[Collected data entries]
(** The loop over the query parameters: one whose path is captured is skipped. *)
Fixpoint set_query (vars : list PathVar) (msg : DynamicMessage) (params : list (str * str))
  : run (result TranscodeError DynamicMessage) :=
  match params with
  | [] => Done (Ok msg)
  | (key, value) :: params' =>
      let field_path := split "."%byte key in
      if existsb (fun v => bool_decide (v.1 = field_path)) vars then set_query vars msg params'
      else msg' <-? set_by_path msg field_path value ;; set_query vars msg' params'
  end.

(** The message the body gives, before the captures and the query. *)
Definition body_message (binding : Binding MessageDescriptor) (payload : bytes)
  : run (result TranscodeError DynamicMessage) :=
  match body binding with
  | Wildcard => Done (deserialize_message (input binding) payload)
  | NoBody => Done (Ok (message_new (input binding)))
  | Field field =>
      let m := message_new (input binding) in
      if nonempty payload then set_message_field m field payload else Done (Ok m)
  end.

(** [build_message] up to its final [encode_to_vec]. *)
Definition built_message (binding : Binding MessageDescriptor) (vars : list PathVar) (query : option str)
    (payload : bytes) : run (result TranscodeError DynamicMessage) :=
  msg <-? body_message binding payload ;;
  msg <-? set_vars msg vars ;;
  match body binding, query with
  | Wildcard, _ | _, None => Done (Ok msg)
  | _, Some q => params ← parse_query q; set_query vars msg params
  end.

Definition build_message (binding : Binding MessageDescriptor) (vars : list PathVar) (query : option str)
    (payload : bytes) : run (result TranscodeError bytes) :=
  msg <-? built_message binding vars query payload ;; Done (Ok (encode_to_vec msg)).

Definition ws_build_message (self : WsBinding MessageDescriptor) (payload : bytes) : run (result TranscodeError bytes) :=
  build_message (binding self) (vars self) (query self) payload.

Record HttpCall : Type := mkHttpCall {
  call_grpc_method : str;
  call_message : bytes;
  call_response_body : str
}.

Definition transcode (self : HttpRouter MessageDescriptor) (method path : str) (query : option str) (payload : bytes)
  : run (result TranscodeError (option HttpCall)) :=
  m ← match_request self method path;
  match m with
  | None => Done (Ok None)
  | Some (binding, vars) =>
      message <-? build_message binding vars query payload ;;
      Done (Ok (Some (mkHttpCall (grpc_method binding) message (response_body binding))))
  end.
End build.

(** ** Lemmas *)

Section facts.
Context {R : Reflect} {RL : ReflectLaws R} (fmt_debug : str -> str).

(** Binding a value through a path whose first name is not [f]'s leaves [f] alone. *)
Definition elsewhere (d : MessageDescriptor) (f : FieldDescriptor) (name : str) : Prop :=
  forall g, field_by_any_name d name = Some g -> g <> f /\ same_oneof g f = false.

Lemma set_field_checked_inv {E} msg g v msg' :
  (Ok <$> set_field_checked msg g v : run (result E DynamicMessage)) = Done (Ok msg') ->
  msg' = set_field msg g v /\ is_valid_for_field v g = true.
Proof. unfold set_field_checked. destruct (is_valid_for_field v g); [|done]. by intros [= <-]. Qed.

Lemma set_from_json_shape msg g text msg' :
  set_from_json msg g text = Done (Ok msg') -> exists v, msg' = set_field msg g v.
Proof.
  unfold set_from_json. destruct (map_err _ _) as [scratch|]; [|done]. cbn [rbind].
  intros [-> _]%set_field_checked_inv. by eexists.
Qed.

Lemma set_scalar_shape msg g raw msg' :
  set_scalar fmt_debug msg g raw = Done (Ok msg') -> msg' = msg \/ exists v, msg' = set_field msg g v.
Proof.
  unfold set_scalar. destruct (coerce fmt_debug g raw) as [v|]; [|done]. cbn [rbind].
  destruct (is_list g); [|intros [-> _]%set_field_checked_inv; eauto].
  destruct (as_list _); intros [= <-]; eauto.
Qed.

(** A leaf is bound by setting its field, once, or not at all. *)
Lemma set_leaf_shape msg g raw msg' :
  set_leaf fmt_debug msg g raw = Done (Ok msg') -> msg' = msg \/ exists v, msg' = set_field msg g v.
Proof.
  pose proof (set_from_json_shape msg g) as Hj. pose proof (set_scalar_shape msg g raw msg') as Hc.
  unfold set_leaf. intros Hs. repeat case_match; eauto; done.
Qed.

(** One binding sets one top-level field, the one its first name resolves to. *)
Lemma set_by_path_shape msg name rest raw msg' :
  set_by_path fmt_debug msg (name :: rest) raw = Done (Ok msg') ->
  msg' = msg \/ exists g v, field_by_any_name (descriptor msg) name = Some g /\ msg' = set_field msg g v.
Proof.
  intros Hs. cbn [set_by_path] in Hs. destruct (field_by_any_name _ name) as [g|] eqn:Eg; [|done].
  destruct rest as [|name' rest].
  - apply set_leaf_shape in Hs as [->|[v ->]]; eauto.
  - destruct (as_message _) as [sub|]; [|done].
    destruct (set_by_path fmt_debug sub (name' :: rest) raw) as [[sub'|]|]; [|done|done].
    injection Hs as <-. eauto.
Qed.

Lemma set_by_path_descriptor msg path raw msg' :
  set_by_path fmt_debug msg path raw = Done (Ok msg') -> descriptor msg' = descriptor msg.
Proof.
  destruct path as [|name rest]; [done|]. intros [->|(g & v & _ & ->)]%set_by_path_shape; [done|].
  apply descriptor_set_field.
Qed.

(** A path variable or a query path whose first name is not [f]'s. *)
Definition path_elsewhere (d : MessageDescriptor) (f : FieldDescriptor) (path : list str) : Prop :=
  match path with name :: _ => elsewhere d f name | [] => True end.

Lemma set_path_frame msg path raw msg' f :
  set_by_path fmt_debug msg path raw = Done (Ok msg') -> path_elsewhere (descriptor msg) f path ->
  get_field msg' f = get_field msg f.
Proof.
  destruct path as [|name rest]; [done|]. intros [->|(g & v & Hg & ->)]%set_by_path_shape He; [done|].
  destruct (He g Hg). by apply get_set_field_ne.
Qed.

Lemma set_vars_frame msg vs msg' :
  set_vars fmt_debug msg vs = Done (Ok msg') ->
  descriptor msg' = descriptor msg
  /\ forall f, Forall (fun v => path_elsewhere (descriptor msg) f v.1) vs -> get_field msg' f = get_field msg f.
Proof.
  revert msg. induction vs as [|[path raw] vs IH]; intros msg; cbn [set_vars]; [by intros [= <-]|].
  destruct (set_by_path fmt_debug msg path raw) as [[m1|]|] eqn:E; [|done|done]. cbn [rbind]. intros Hs.
  destruct (IH m1 Hs) as [Hd Hf]. pose proof (set_by_path_descriptor _ _ _ _ E) as Hd1.
  split; [congruence|]. intros f Hall. inversion Hall as [|? ? Hp Hall']; subst.
  rewrite Hf by (by rewrite Hd1). by eapply set_path_frame.
Qed.

Lemma set_query_frame vs msg params msg' :
  set_query fmt_debug vs msg params = Done (Ok msg') ->
  forall f, Forall (fun p => split "."%byte p.1 ∈ map fst vs \/ path_elsewhere (descriptor msg) f (split "."%byte p.1)) params ->
    get_field msg' f = get_field msg f.
Proof.
  revert msg. induction params as [|[k raw] params IH]; intros msg; cbn [set_query]; [by intros [= <-]|].
  intros Hs f Hall. inversion Hall as [|? ? Hp Hall']; subst. cbn [fst] in Hp.
  destruct (existsb _ vs) eqn:Ex; [by apply IH|].
  destruct (set_by_path fmt_debug msg (split "."%byte k) raw) as [[m1|]|] eqn:E; [|done|done]. cbn [rbind] in Hs.
  pose proof (set_by_path_descriptor _ _ _ _ E) as Hd1.
  rewrite (IH m1 Hs) by (by rewrite Hd1).
  destruct Hp as [Hin|Hp]; [|by eapply set_path_frame]. exfalso.
  apply list_elem_of_In, in_map_iff in Hin as (v & Hv & Hin).
  rewrite (proj2 (existsb_exists _ vs)) in Ex; [done|]. exists v. by rewrite bool_decide_eq_true_2.
Qed.

Lemma body_message_descriptor b payload m : body_message b payload = Done (Ok m) -> descriptor m = input b.
Proof.
  unfold body_message, deserialize_message. destruct (body b) as [|field|].
  - case_match; [|intros [= <-]; apply descriptor_new].
    destruct (deserialize_json _ _) eqn:E; intros [= <-]. by eapply descriptor_deserialize.
  - case_match; [|intros [= <-]; apply descriptor_new]. unfold set_message_field.
    destruct (field_by_any_name _ _); [|done]. destruct (from_utf8 _); [|done]. cbn [ok_or rbind].
    intros [v ->]%set_from_json_shape. by rewrite descriptor_set_field, descriptor_new.
  - intros [= <-]. apply descriptor_new.
Qed.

* TASK DIRECTIONS *
The answer must be every line from the records above that contains "first".

* ANSWER *
(** Binding a value through a path whose first name is not [f]'s leaves [f] alone. *)
(** One binding sets one top-level field, the one its first name resolves to. *)
(** A path variable or a query path whose first name is not [f]'s. *)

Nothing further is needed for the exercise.